The number of people worldwide with diabetes is predicted to exceed 370 million by the year 2030. Over 90% of these will have type 2 diabetes with a twofold greater risk of heart disease and stroke than in the general population, and a reduction in life expectancy of five or more years.
Type 2 diabetes is a condition of relative insulin deficiency. Insulin secretory responses to meal challenges are delayed and prolonged and, although fasting insulin levels may be normal or elevated, they are insufficient to meet the metabolic demand or overcome the decreased insulin sensitivity which develops in many patients prior to diagnosis. Insulin is the oldest medication available for the treatment of diabetes and in many ways is a logical choice, providing hormone replacement therapy for an endocrine deficiency disease.
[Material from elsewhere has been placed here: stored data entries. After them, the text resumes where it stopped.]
(* ===== verification/Prelude.v ===== *)
(** * notification.system: a verification library

    The program accepts notifications over HTTP, stores them with their delivery and
    an outbox row in PostgreSQL, relays the outbox to Redis Streams, and sends each
    delivery to a provider from a pool of workers, with retries; a scheduler promotes
    what is due, recovers what a dead worker left behind, and retires old partitions.
    This library models it in Gallina and proves what makes it correct. Go code is
    translated by a shallow embedding: a pure function is a function, a call that
    changes the world or fails is of type [eff W error A] (this file), and the
    concurrent loops are step relations.

    ** The parts and their files

    - Go itself: [Prelude] (the effect monad, 64-bit wrap-around, tables as lists of
      rows), [GoStrings] (strings as bytes, TrimSpace, VARCHAR lengths), [GoFloat]
      (float64), [GoText] (ParseInt, FormatInt, base64), [GoParse] (ParseBool,
      ParseFloat, ParseDuration, Duration.String, Split, ToLower).
    - internal/domain: [Domain] (enumerations, entities, messages, errors with
      errors.Is and errors.As, the aggregation of a request's status).
    - internal/platform/config: [AppConfig] (every getter, [Load], [validate]);
      internal/bootstrap and cmd/: [Bootstrap] (the components each binary builds,
      its start-up checks, gentoken, the health endpoints of the background
      binaries), [WorkerTime.worker_config], [SchedulerRun.scheduler_config] and
      [Api.app_service] (the rest of the wiring), [Process] ([run] of the three mains
      with [postgres.New], [redis.NewClient] and [tracing.Init]: what a process opens
      and releases).
    - internal/platform/metrics, logging and tracing: [Observability] (the instruments
      and the update of every helper; the registry; the log level), [Tracing] (the spans
      of the worker, the relay, the handler and the webhook client, over OpenTelemetry),
      [WorkerLog] (the worker's log calls and the attributes of their lines),
      [Correlation] (the correlation id from the client to the worker's lines).
    - internal/adapters/postgres and migrations/: [Store]. The tables are a record of
      lists; each SQL statement is a function on them with its constraints, indexes
      and partitions; each method of [Store] is a definition of the same name, with
      its transaction and its round trips, any of which can be refused or lose its
      reply. [StoreRuns] and [StoreQuiet] give the two ways of reasoning about a method
      (what a successful run did; what a server that answers does) and what an error
      leaves ([atomic]), [StoreInv] and [StoreCreate] the invariant of the tables and
      its preservation, [StoreCalls] the reachable tables, [StoreSpec], [StoreDue] and
      [StoreList] the contracts, [StoreLater] a request over time, [Lifecycle] the
      abstract automaton of a delivery, [StoreSamples] the concrete rows. [Harness]:
      the seed migration, [ResetIntegrationDB], the advisory lock of the tests and the
      clocks of internal/platform/clock.
    - internal/notification and internal/template: [Notification] (validation and use
      cases against the ports [Repository], [Renderer], [Runtime]),
      [NotificationStore] (the ports filled by the store, other clients writing
      between any two calls), [Template].
    - internal/delivery: [Retry].
    - internal/worker: [Worker] ([process] and all it calls, over [Ports]),
      [WorkerSpec] (its reference plan), [WorkerTime] (the lease), [WorkerTrace]
      ([process] run against any answers, call by call), [WorkerPool] ([Run],
      [readLoop], the jobs channel and the goroutines).
    - internal/scheduler: [Scheduler] (the jobs over [SchedPorts] and the instance
      over the store), [SchedulerDrain], [SchedulerRelay], [SchedulerMaintain],
      [SchedulerRecover] (one job, or several together), [SchedulerRun] ([Run],
      [runLoop], the tickers).
    - internal/adapters/redis: [Queue], [QueueSpec]. internal/adapters/provider:
      [Provider], [ProviderSpec]. internal/platform/auth: [Auth].
    - internal/transport/http: [Cursor], [Http] (requests, response writer, DTOs,
      handlers, middlewares, router), [HttpSpec], [Api] (the API over the service
      over the store).
    - The parts together: [Outbox] (what the outbox rows carry), [Retention] (a delivery's
      row, in its partition or archived), [Pipeline] (from the
      API's tables to the provider), [Recovery] (one pass of the scheduler's jobs over
      any tables), [Journey] (the retry loop),
      [System] (the goroutines of all workers, the scheduler and the API interleaving
      over one database), [SystemSpec] (its theorems), [SystemSamples] (an executable
      simulator and its runs).

    ** How the parts meet

    A component's theorems are proved against the type class of what it calls:
    [Repository], [Renderer] and [Runtime] (service), [Ports] (worker), [SchedPorts]
    (scheduler), [NotificationService] and [HttpEnv] (handlers), [ProviderEnv] and
    [BreakerLib] (provider), [Otel] (spans), [RedisClient] and [RateLibs] (queue,
    limiters), [Sys] (the mains), [PoolConn] (the tests' lock), [Jwt], [UuidText],
    [MessageCodec].
    [NotificationStore], [Scheduler.store_sched], [Pipeline.store_ports] and
    [Api.app_service] discharge the classes of the program's own parts with the store;
    [System] answers the worker's with the store and anything else that may happen.
    Classes of code that is not the program's carry, where a theorem needs it, the
    library's documented behaviour as a second class ([JwtLaws],
    [RedisLaws], ...), with an executable instance that satisfies it.

    ** What the theorems show

    - The store. Every database reached by legal calls, with any round trips failing,
      is consistent ([reachable_consistent]): keys, foreign keys, request statuses,
      batch counters ([batch_counters_exact]), leases. A call has its whole effect or
      none, and none when the server refused it ([store_calls_atomic]). Each call moves each delivery along at most one
      edge of the automaton [Lifecycle.next], its own ([lifecycle_refinement],
      [lifecycle_history]). Claims are exclusive, marks settle, cancellation,
      promotion and the sweep have their contracts.
      Rows that wait in the outbox carry the message of their delivery to its stream
      ([outbox_faithful]).
    - The service. [Create_correct], [CreateBatch_correct]: every outcome under
      failures and races; [ownership]: no user sees another's rows.
    - The worker. [process_follows_plan]: the calls of one message, in every
      environment, with the times and the polls of the limiter they depend on;
      [process_stale_reader]: a reader that lags loses the claim;
      [pool_accounts], [pool_drains]: no message of a batch is lost or doubled inside
      the process, a cancelled pool stops; [lease_window]: when the final write
      precedes the end of the lease, and that [validate] does not imply it;
      [EvaluateFailure_policy], [retries_bounded].
    - The scheduler. The relay publishes at least once and in order
      ([relayOutbox_at_least_once], [relayOutbox_drains]), the draining jobs end
      ([promote_sweep_drain]), a crashed delivery returns to its stream
      ([crashed_delivery_requeued]), retention ([maintainPartitions_spec]), the loops
      ([scheduler_run]).
    - The whole path. A notification that is accepted to be sent now is published,
      sent once to its recipient and recorded as SENT, when the parts on the way
      answer ([Pipeline.accepted_is_sent]); one whose provider fails below the policy's
      limit and then accepts is retried until it is sent ([retried_until_sent]); and
      from the tables the program's calls reach one pass of the scheduler puts every
      unfinished delivery whose time has come and whose row is free back on a stream,
      ready to be sent ([nothing_stuck], where a PENDING one must be among a batch's
      worth of orphans at most; [crashed_delivery_requeued] for the reaper alone).
    - The system. However goroutines, scheduler and API interleave, whatever Redis
      delivers, fails, dies or commits unnoticed, prompt workers never share a delivery
      ([system_exclusive]), settle it once, on a provider's acceptance, calling the
      provider at most once per claim ([system_settles_once]), and reach the provider
      at most as often as the policy allows plus once per reap
      ([system_contacts_bounded]); its tables are always ones [outbox_faithful] and
      [nothing_stuck] speak of. A worker is prompt when it does not outlive the
      lease of the row it holds; [lease_window] says which settings ensure it. The
      final writes do not check the lease, so a worker that is late breaks the first
      two ([late_worker_sends_twice]).
    - The edges. Requests are authenticated and answered ([serve_authenticated],
      [serve_responds], [writeError_spec]); the correlation id of a request reaches the
      worker's lines on the first way, not on later ones, and not the one about a dead
      letter that cannot be published ([correlation_followed]); spans change nothing and
      nest ([spans_transparent]); paging reads every row once ([api_list_complete]); a
      POST repeated at any later time creates nothing and is answered with the
      notification as it is then ([api_post_idempotent]); tokens and the queue round trip ([token_round_trip],
      [queue_fifo], [Read_partition]); provider answers are classified
      ([Send_verdict], [Send_once]); configurations are validated and the binaries
      start only with sound ones ([Load_correct], [deployment]); the health endpoint
      reports its checks ([readyz_reports]); a process releases what it opened, whatever
      fails, but for an exporter without its resource and a server that ended by itself
      ([process_resources]); no metric panics ([metrics_accepted]).

    ** Conventions and bounds

    [int], [int64] and [time.Duration] are integers; where the code can overflow the
    wrap-around is written out with [wrap64] ([int32], [uint32] in [AppConfig]).
    Times are nanoseconds since the epoch; the tables hold whole microseconds, and a time
    that is stored or compared with a column loses the rest ([Store.timestamptz]). UUIDs are numbers; [uuid.New] draws from
    a source that the theorems keep arbitrary or assume fresh. Loops that need not
    end take fuel: [relayOutbox], [promoteDue], [sweepRetries] (running out is
    [raise], ruled out for enough fuel in [relayOutbox_drains] and
    [promote_sweep_drain], and shown to happen for every fuel in
    [relayOutbox_spins] and [zero_batch_spins]), [wait_loop] (ruled out in
    [process_follows_plan]), [duration_terms] (the length of the text is enough,
    [duration_terms_total]), [follow] and [api_list] (the client of the list, one
    unit per page).

    Databases start with any templates and otherwise empty ([fresh_db]); nothing but
    migrations writes templates. A step of [System] is one call of one goroutine,
    answered by the store on the shared tables with any failing round trips and any
    lag of the reader, or by the provider, the limiter and the queue with anything; the
    API's and the scheduler's calls are steps of their own.

    A round trip to the database fails in two ways ([Store.fault]): the server refuses
    it, or it does its part and the reply is lost, which at a commit means that the
    transaction is applied and the caller reads an error. The theorems on the store, the
    service and the scheduler's jobs range over both; where an error leaves the tables
    alone only if the reply was not lost, they say so. In [System] the two are different
    steps: a call is answered, perhaps with a refusal, or it is carried out and the
    goroutine reads an error ([sys_lost]); the reply to the API or the scheduler is not
    looked at. [System] retires a day when its deliveries have
    finished ([retirable]), as the migration's comment expects; what happens to others
    is [ArchiveAndDropPartition_effect].

    ** Not modelled

    - What the operating system does behind [Process.Sys]: connecting, listening,
      signals; the running of migrations other than the seed's statement.
    - The text of log lines (but for the worker's), of traces and of the Prometheus
      page; the values the registry accumulates. The embedded OpenAPI and Swagger documents are opaque
      texts.
    - How the wall clock moves: the time is a port of the components that read it.
    - Third-party code: pgx and PostgreSQL beyond the statements of the program,
      go-redis, redis_rate, x/time/rate, gobreaker, golang-jwt, google/uuid, the HTTP
      client and server, encoding/json. They are the classes above.
    - The Go memory model: a step of a relation is atomic. In [WorkerPool] a step of
      [process] and in [SchedulerRun] a job is under way or not; their calls interleave
      in [System], where a transaction of the store is one step.
    - Contexts: [process] runs under a context that is never cancelled; the jobs of
      the scheduler are modelled under one that is not (a cancelled context makes
      their calls fail, which the theorems allow). *)

From stdpp Require Export base list strings gmap sorting.
From Stdlib Require Export ZArith Lia.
First-line therapy with a basal insulin in UKPDS was associated with a reduced risk of diabetic complications, with only modest weight gain (~2.5 kg over 10 years) and low levels of hypoglycaemia (~5% of patients per year). Early addition of basal insulin in UKPDS patients with fasting plasma glucose levels >6.0 mmol/l on maximum sulfonylurea therapy resulted in more of them achieving HbA1c levels <7.0% (<53 mmol/mol), with no greater weight gain and fewer hypoglycaemic episodes.
The recent treating to target in type 2 diabetes (4-T) trial confirmed that early addition of a basal insulin, in patients with inadequate glycaemic control on maximum metformin and sulfonylurea therapy, achieved similar or lower HbA1c values than adding biphasic or prandial insulin, and with less hypoglycaemia or weight gain. The ADA/EASD consensus algorithm for the management of hyperglycaemia in type 2 diabetes continue to recommend the addition of basal insulin to metformin therapy, or to metformin plus sulfonylurea therapy, whenever glycaemic targets are not met.